February 9, 2012
| Bio-IT World > Champions 2.0


Champions 2.0



March 12, 2007

Pauline NistPenguin Computing
Pauline Nist
Senior Vice President, Product Development & Management,

How has your company adapted and responded to the changing economic climate in the past five years when so many others companies did not?

From the time Donald Becker, now our CTO, and Thomas Sterling invented the Beowulf Linux cluster architecture and started this new category, we have been growing and changing. Penguin Computing has been able to grow partly because the value proposition of Linux in general has become so much more apparent to technology users. And as one of the older pure Linux vendors out there, we have used this time to develop a real hands-on expertise in Linux clustering and servers. In addition, as more and more organizations have realized the value they can get from increasingly powerful processors, high performance computing (HPC) clusters have become a viable alternative to SMP machines. We are fortunate to be at that great intersection of market readiness and the right qualifications.

What is your vision for the future of the life sciences market over the next several years?

It is clear that the life sciences market is destined to be one of the largest users of HPC. The use of this computing technology promises revolutionary new therapies for diseases currently considered untreatable. As life sciences demands more and more computing power, Linux clustering can deliver it at lower cost.

What products and services does your company provide and what special capabilities do they offer the life sciences market?

The complexity of Linux clustering is a barrier to entry for many smaller organizations targeting key niche projects.

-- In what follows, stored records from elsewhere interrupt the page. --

(* ===== verification/Prelude.v ===== *)
(** * Verification of the native code of OpenJFX

    Six systems of the native code of OpenJFX that hold its own logic are modelled.

    The first is Pisces, the software renderer behind the Java scene graph: Java
    code asks it to fill rectangles, masks, images and rows of antialiased coverage
    onto surfaces whose pixels are Java [int] arrays
    (src/modules/javafx.graphics/src/main/native-prism-sw).

    The second is the source and the buffering of the media pipeline: GStreamer elements between
    the source of a stream and its decoder, which write what arrives to temporary
    files on one thread and push it on from another
    (src/modules/javafx.media/src/main/native/gstreamer/plugins/progressbuffer), and
    the element at its start, which reads the stream from Java
    (src/modules/javafx.media/src/main/native/gstreamer/plugins/javasource).

    The third is the conversion of decoded video frames to pixels
    (src/modules/javafx.media/src/main/native/jfxmedia/Utils/ColorConverter.c).

    The fourth is the software filters of the effects framework, blurs and shadows
    (src/modules/javafx.graphics/src/main/native-decora).

    The fifth is the loader of JPEG images: the native methods that lead bytes from a
    Java stream to the JPEG library and rows from the library to a Java array
    (src/modules/javafx.graphics/src/main/native-iio/jpegloader.c), and the methods of
    JPEGImageLoader.java that call them.

    The sixth is the decoders of macOS, elements of the media pipeline that feed the
    decoders of the system and reorder or time what these give back
    (src/modules/javafx.media/src/main/native/gstreamer/plugins/avcdecoder and
    audioconverter).

    ** Parts and files of the renderer

    - [Prelude]: 32-bit arithmetic with its wrap-around, the [outcome] monad
      (return, undefined behaviour, fuel exhausted), loops, a heap of numbered
      blocks, pointers, allocation, record update, and the reference definitions
      [span_upd] and [rect_upd] of pointwise updates.
    - [RendererState]: the structs and constants of PiscesRenderer.h,
      PiscesSurface.h and PiscesTransform.h.
    - [Blend], [Blit]: PiscesBlit.c, the pixel blends and the routines that draw
      rows; [BlitSpec], [BlitCover], [BlitLCD], [BlitClear] prove each routine to
      be a pointwise update, [BlitTheorems] states what it computes.  [Gamma]: the
      tables that the blits of LCD text look up; pow of the C library is a parameter.
    - [Float]: binary32 and binary64 arithmetic on [spec_float]; the result of an
      out-of-range conversion to an integer is a parameter.
    - [Transform]: PiscesTransform.c.
    - [Paint], [Texture]: PiscesPaint.c, gradients and the eighteen texture loops;
      [PaintTheorems], [TextureTheorems], [TextureMultiply] are their theorems.
    - [Renderer]: PiscesRenderer.inl, the setters and the lazy update of the
      renderer's function pointers; [RendererTheorems] proves the invariant that
      makes the lazy update right, over a step relation of all operations.
    - [Jni], [Surface]: JNIUtil.c, PiscesSysutils.c, JJavaSurface.c,
      JAbstractSurface.c, PiscesSurface.inl: native methods as a state monad
      over memory, the error flag and the pending exception; the virtual machine
      is a parameter class.  [SurfaceTheorems]: transfers of pixels.
    - [JRenderer]: JPiscesRenderer.c, the native methods that draw;
      [Geometry]: their arithmetic of rectangles, floats and masks; [FillRect]:
      the composition of all of it, what a call of fillRect leaves on the surface.
    - [Shape]: which blocks live, and that no drawing routine changes it;
      [Ownership]: who frees the renderer's buffers, over the life of a renderer;
      [TextureInstall]: what setTextureImpl copies and what it rejects; [Lifetime]:
      sequences of native calls, the operations that free memory, and the end.

    ** Parts and files of the buffering

    - [CacheApi]: cache.h, the interface of the temporary-file cache as a class of
      operations and a class of laws: a log of bytes with a read cursor; files and
      the buffers of GStreamer.  [FileCache] and [FileCacheWin]: its two
      implementations, posix/filecache.c and win32/filecache.c, which satisfy it.
    - [Hls]: hlsprogressbuffer.c, a ring of three caches between a streaming thread
      and a task; [HlsRing]: what each piece of locked code does to the ring;
      [HlsInvariant]: the invariant of the interleaved threads; [HlsTheorems].
    - [ProgressBuffer]: progressbuffer.c, one cache, with seeks and reads of ranges;
      [ProgressTheorems].
    - [Connection]: the signals by which the source asks Java for data, as a class of
      operations and two classes of laws (reading in sequence, reading at a position);
      the file and the memory connection of ConnectionHolder.java, which satisfy them.
    - [JavaSource]: javasource.c, the source element: its task, seeks, queries, state
      changes and the reading of ranges; [JavaSourceTheorems].
    - [Pipeline]: the source and the progress buffer composed.

    ** Colour conversion

    - [ColorConverter]: the tables, the clamps and the conversions in C of
      ColorConverter.c; [ColorTheorems]: which bytes they write, and how close the
      colours are to the exact conversion.

    ** Effects

    - [SSEUtils]: SSEUtils.cc, the bilinear samplers, and the arrays that the filters
      pin and copy; [SSEUtilsTheorems].
    - [BoxBlur]: SSEBoxBlurPeer.cc and SSEBoxShadowPeer.cc, windows that slide over the
      rows or columns of an image; [BoxBlurTheorems].
    - [Convolve]: SSELinearConvolvePeer.cc and SSELinearConvolveShadowPeer.cc, a
      circular buffer under a rotating kernel, and samples along a line;
      [ConvolveTheorems]; [FloatBounds]: which integers the clamped floats convert to.

    ** The JPEG loader

    - [IccProfile]: marker_is_icc and read_icc_profile; [IccTheorems].
    - [JpegSource]: the stream buffer and the source manager; code that leaves by
      error_exit returns [LExit].  [JpegSourceTheorems].
    - [JpegLoader]: initDecompressor, startDecompression, decompressIndirect and
      disposeNative over a list of the resources held, and [load] of JPEGImageLoader.java;
      [JpegLoaderTheorems]: nothing leaks; [JpegExact]: what a load returns.

    What Java, the virtual machine and the allocator answer is a class ([JavaIO],
    [LoaderEnv]); the JPEG library is the list of the bytes it takes and skips in each
    call and the result of the call.  After a longjmp the variable scanline_ptr has the
    value it had, which C does not promise.  The loop over the rows has fuel for the
    height of the image: a library whose source never suspends gives a row with each
    call ([gives_rows]).

    ** The decoders of macOS

    - [AvcDecoder]: avcdecoder.c, the callback of the video decoder as threads that
      interleave with the streaming thread, its queue ordered by time, events, the
      chain function and state changes; [AvcTheorems]: the invariants of all
      interleavings; [AvcOrder]: the order in which frames are pushed.
    - [AudioConverter]: audioconverter.c, the callbacks of the parser and of the
      converter, the chain function in its pieces, events, seeks, queries and state
      changes; [AudioTheorems]: its invariant and theorems; [AudioRuns]: an interpreter
      of sequences of operations, with runs on concrete streams.

    The decoders, the parser and the converter of the system are arguments: the frames
    they call back with, the packets they find and ask for, and what they answer.  What
    the elements do at their borders is a trace.  The loop over the packets of the audio
    decoder follows a list of the converter's answers, since whether the converter ever
    empties the queue is its own choice; a list that is too short is [Diverge].  Pixels
    and samples, the output format, the descriptions of output packets and of the last
    packet, and what the descriptions of the video stream say besides the frame rate, are
    left out.

    ** Correspondence

    Names are those of the source.  A C function that mutates the renderer or
    the heap takes and returns them.  A function pointer field is an [option] of
    an enumeration of the routines it can point to, called by [call_blit],
    [call_emit], [call_paint].  A [while] loop carries fuel equal to the number of
    its iterations, which the theorems show to suffice: they state that the code
    returns, with what result.  Pointers are a block and an offset, so every
    access outside a live block is [UB], and a theorem that a routine returns is
    also one that it stays inside its buffers.

    In the buffering, the code between a lock and the next unlock or wait is one
    definition, a thread is a program counter between such pieces, and a step
    relation interleaves them (the unlocked parts of a segment event and of a seek are
    steps of their own); a thread that waits on a condition carries whether it
    was woken.  What the system answers to a call (bytes transferred, failures)
    and what the elements downstream return are arguments of the steps.

    ** What the theorems show

    Source-over drawing composites the colour or paint over each touched pixel
    by its coverage, touches nothing else, and keeps the surface premultiplied;
    texture and gradient paints fill their buffer and read only their texture or
    ramp; the renderer's function pointers agree with its settings whenever it
    draws; the gamma tables are total and those of the last gamma; pixel transfers accept exactly the arguments that fit; a rectangle in
    fixed point covers each pixel by exactly its part in it; behind any sequence of
    native methods that returned, the operations that free memory do not fault, and
    disposing of the renderer gives back exactly what it took.

    The caches never return bytes of an earlier segment; the ring delivers what it
    received in order and complete, announces the end after the last byte, and wakes
    a streaming thread that found it full; the progress buffer labels every buffer
    with the offset its bytes have in the resource, when upstream sends what its
    segments announce.  The source pushes events and
    buffers in the order downstream relies on, labels every buffer right, pushes the
    whole resource and then its end when left alone, and reads ranges exactly; together
    with the progress buffer, on any interleaving of the two threads, the resource
    arrives downstream unchanged.

    The conversions write each pixel of the frame once, from its own samples, read
    and write nothing outside the planes, refuse odd sizes, and are within 1.26 units of the
    exact conversion with the coefficients of the comments of the tables.

    The filters of the effects give each pixel of their destination a function of its
    own window of the source, and change nothing else: the sliding sums are the sums of
    the window, the rotating kernel is a convolution, the samplers read only pixels of
    the image at coordinates that fit an integer.  Blurs are within one of the average and keep premultiplied pixels
    premultiplied.

    The JPEG source manager stays inside its buffer whatever the stream answers, and
    gives the library the bytes of the stream in order; a profile is the data of all its
    markers in the order of their numbers.  Whatever fails, a loader gives back all it
    took, once, and reports an exception, but for an exception of a listener of the
    metadata; when nothing fails, the rows of the image arrive in order.

    Of the frames of the video decoder none is lost, pushed twice or used after its
    release, on any number of threads; its queue is ordered by time as long as all
    frames have one; callbacks one after the other, in an order in which none can be late,
    have their frames pushed in order, and all of them when no time is missing.
    The audio decoder hands packets over in order and byte for byte, from inside its
    array; the buffers it pushes follow each other without a gap, and exactly the first
    behind a reset is a discontinuity.

    Lemmas beside the theorems record the inputs and schedules on which the code
    misbehaves; the theorems name the conditions that exclude them.

    ** Not modelled

    Of the renderer: creation of the Java-side objects, [JNI_OnLoad], and PiscesMath.c, which no part of the sources calls.  Of
    the media pipeline: registration and finalisation of the elements, the properties
    of the buffers, and the HTTP and HLS connections of the source.  Of the colour conversion: the
    variants in SSE2 intrinsics.  Of the decoders: their registration.  Of the JPEG loader: the library, its messages, and the
    initialisation of method identifiers.  The surrounding systems: the OpenGL pipeline,
    windowing, fonts, the bindings of libavcodec and DirectShow, and the vendored
    libraries.  They are calls of external interfaces or third-party code. *)

From Stdlib Require Import ZArith Lia Bool.
From stdpp Require Import base numbers list gmap.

Penguin Computing’s Scyld ClusterWare and our suite of pre-tested life sciences applications offers the leading solution to simplify the provisioning and administration of life sciences clusters, lifting this burden from researchers and enabling more rapid scientific progress without IT expertise. Penguin provides the support needed to make these complex configurations approachable for the average scientific customer.

At the same time, Scyld ClusterWare is an excellent solution for larger organizations that need to reduce time to results in their discovery process. It’s a fast deployment and an easy-to-manage tool that is ideal when there are a lot us non-computer scientists who need data analysis. It can scale to hundreds of nodes as needs grow.

To add even more value to these organizations, we offer Scyld TaskMaster a best-of-breed resource management and scheduling system. This software provides all of the sophisticated features a complex environment requires (such as fairshare, deadline scheduling, etc.) as well as a powerful management interface that permits changes to be tested in "simulation mode". This permits a cluster admin to know the effect of changes before making them to the running cluster. TaskMaster also provides a portal interface, permitting customers to submit jobs from their workstation, without logging on to the cluster.

Partnerships are an effective way to track life science advances and ensure that your company delivers timely products and services. Which life sciences companies or organizations have you partnered with or invested in and why?

We have worked closely with software providers like Schrödinger, but many of the applications that our customers utilize in this market are largely open source. As sife sciences matures we will not only partner as necessary, but also track emerging companies and open source developments that appear in this rapidly evolving market segment.

What are your most exciting products and initiatives in development, and how will they improve life science research?

Our new low-cost cluster compute node offers excellent price/performance, permitting our customers to build more clusters for less cost. Since the Bio-IT market is characterized by both large and small companies, the ability to satisfy ever increasing computing needs with extremely cost effective hardware, is key to insuring discovery can continue at all levels. We will continue to invest in software that provides ever more sophisticated management and virtualization tools for administering large Linux clusters.

Where do you see your company in five years?

Five years is an eternity in hi-tech. It is clear that hardware price performance will continue to improve through parallelization, very large scale integration (VLSI) and architectural improvements. As Linux matures, customers will expect more and better software tools, and automated management of utility-style, real and virtual computing resources.